** Source material follows **

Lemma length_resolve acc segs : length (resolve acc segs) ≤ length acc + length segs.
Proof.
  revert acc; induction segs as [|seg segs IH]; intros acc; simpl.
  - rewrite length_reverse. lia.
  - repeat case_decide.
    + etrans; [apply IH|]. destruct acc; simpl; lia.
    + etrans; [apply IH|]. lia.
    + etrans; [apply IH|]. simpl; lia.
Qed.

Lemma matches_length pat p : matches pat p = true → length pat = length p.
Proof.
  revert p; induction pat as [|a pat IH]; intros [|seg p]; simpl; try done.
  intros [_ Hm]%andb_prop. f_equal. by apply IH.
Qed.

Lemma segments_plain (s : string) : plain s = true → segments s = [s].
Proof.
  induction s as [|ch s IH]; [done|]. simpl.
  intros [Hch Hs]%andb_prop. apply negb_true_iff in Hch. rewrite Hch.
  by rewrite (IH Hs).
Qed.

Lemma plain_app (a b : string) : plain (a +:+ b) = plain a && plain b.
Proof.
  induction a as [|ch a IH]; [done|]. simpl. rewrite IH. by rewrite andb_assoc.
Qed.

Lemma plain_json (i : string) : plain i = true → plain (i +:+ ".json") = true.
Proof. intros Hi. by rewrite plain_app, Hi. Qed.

** End of Source material **
** Source material follows **

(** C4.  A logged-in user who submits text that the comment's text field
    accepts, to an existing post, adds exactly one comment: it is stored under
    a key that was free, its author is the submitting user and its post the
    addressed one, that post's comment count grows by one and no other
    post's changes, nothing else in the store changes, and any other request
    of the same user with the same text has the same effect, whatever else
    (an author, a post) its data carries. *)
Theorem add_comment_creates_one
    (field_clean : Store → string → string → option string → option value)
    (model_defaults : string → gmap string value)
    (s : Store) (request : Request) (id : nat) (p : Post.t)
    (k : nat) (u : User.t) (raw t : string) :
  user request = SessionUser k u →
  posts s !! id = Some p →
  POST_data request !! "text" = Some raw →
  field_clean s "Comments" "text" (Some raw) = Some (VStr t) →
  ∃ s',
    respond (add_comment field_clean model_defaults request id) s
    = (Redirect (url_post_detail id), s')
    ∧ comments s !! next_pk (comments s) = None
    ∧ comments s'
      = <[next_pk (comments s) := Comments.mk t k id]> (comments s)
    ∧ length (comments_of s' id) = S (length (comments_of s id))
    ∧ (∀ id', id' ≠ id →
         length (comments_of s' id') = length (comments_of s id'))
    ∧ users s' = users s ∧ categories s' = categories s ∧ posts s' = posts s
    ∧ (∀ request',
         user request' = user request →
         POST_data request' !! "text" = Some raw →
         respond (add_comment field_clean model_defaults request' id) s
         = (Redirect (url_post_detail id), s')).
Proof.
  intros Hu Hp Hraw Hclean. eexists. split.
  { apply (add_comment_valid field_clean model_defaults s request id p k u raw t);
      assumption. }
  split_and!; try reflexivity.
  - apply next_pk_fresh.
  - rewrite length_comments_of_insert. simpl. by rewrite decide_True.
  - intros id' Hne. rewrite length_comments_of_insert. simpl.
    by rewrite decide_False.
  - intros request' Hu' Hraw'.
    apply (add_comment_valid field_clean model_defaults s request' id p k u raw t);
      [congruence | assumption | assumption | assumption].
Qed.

** End of Source material **

Problem statement.
The lines above starting at the one that contains "(k : nat) (u" and ending at the one that contains "length (comments_of s' id')" must be transcribed exactly, and no other lines may appear.

Result of the exercise.
    (k : nat) (u : User.t) (raw t : string) :
  user request = SessionUser k u →
  posts s !! id = Some p →
  POST_data request !! "text" = Some raw →
  field_clean s "Comments" "text" (Some raw) = Some (VStr t) →
  ∃ s',
    respond (add_comment field_clean model_defaults request id) s
    = (Redirect (url_post_detail id), s')
    ∧ comments s !! next_pk (comments s) = None
    ∧ comments s'
      = <[next_pk (comments s) := Comments.mk t k id]> (comments s)
    ∧ length (comments_of s' id) = S (length (comments_of s id))
    ∧ (∀ id', id' ≠ id →
         length (comments_of s' id') = length (comments_of s id'))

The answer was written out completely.